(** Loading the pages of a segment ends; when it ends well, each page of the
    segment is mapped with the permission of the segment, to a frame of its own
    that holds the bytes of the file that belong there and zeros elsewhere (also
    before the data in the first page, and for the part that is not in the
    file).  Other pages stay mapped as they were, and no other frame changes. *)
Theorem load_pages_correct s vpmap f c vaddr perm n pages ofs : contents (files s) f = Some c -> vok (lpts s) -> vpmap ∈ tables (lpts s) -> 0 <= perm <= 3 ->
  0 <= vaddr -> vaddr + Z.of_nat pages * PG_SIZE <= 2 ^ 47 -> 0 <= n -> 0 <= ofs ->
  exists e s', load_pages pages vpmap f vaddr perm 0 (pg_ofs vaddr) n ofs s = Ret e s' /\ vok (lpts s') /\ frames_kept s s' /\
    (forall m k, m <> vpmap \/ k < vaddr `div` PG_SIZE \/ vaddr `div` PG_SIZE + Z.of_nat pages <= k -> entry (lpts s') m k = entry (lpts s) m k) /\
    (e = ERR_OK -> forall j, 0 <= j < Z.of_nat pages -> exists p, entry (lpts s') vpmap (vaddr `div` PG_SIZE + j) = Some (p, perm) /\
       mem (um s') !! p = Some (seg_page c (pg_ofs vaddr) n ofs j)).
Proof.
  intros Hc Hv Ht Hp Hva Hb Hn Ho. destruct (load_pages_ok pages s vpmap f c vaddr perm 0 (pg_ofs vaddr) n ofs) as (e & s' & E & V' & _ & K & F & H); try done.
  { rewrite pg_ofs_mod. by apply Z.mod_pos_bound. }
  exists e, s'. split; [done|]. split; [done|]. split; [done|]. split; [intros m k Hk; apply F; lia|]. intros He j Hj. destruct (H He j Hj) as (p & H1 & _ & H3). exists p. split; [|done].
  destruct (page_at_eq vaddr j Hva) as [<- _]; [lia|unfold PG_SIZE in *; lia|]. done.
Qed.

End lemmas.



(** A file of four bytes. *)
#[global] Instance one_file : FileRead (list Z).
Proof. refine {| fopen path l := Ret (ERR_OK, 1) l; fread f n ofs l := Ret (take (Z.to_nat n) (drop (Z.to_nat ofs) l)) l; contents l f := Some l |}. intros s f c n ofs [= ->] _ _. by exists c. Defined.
○ ○ ○ ○ ○ ○ ○
◆ Task to complete
In the records, how many lines hold the word "entry"? Answer with the number and no other words.

◆ Output of the task
2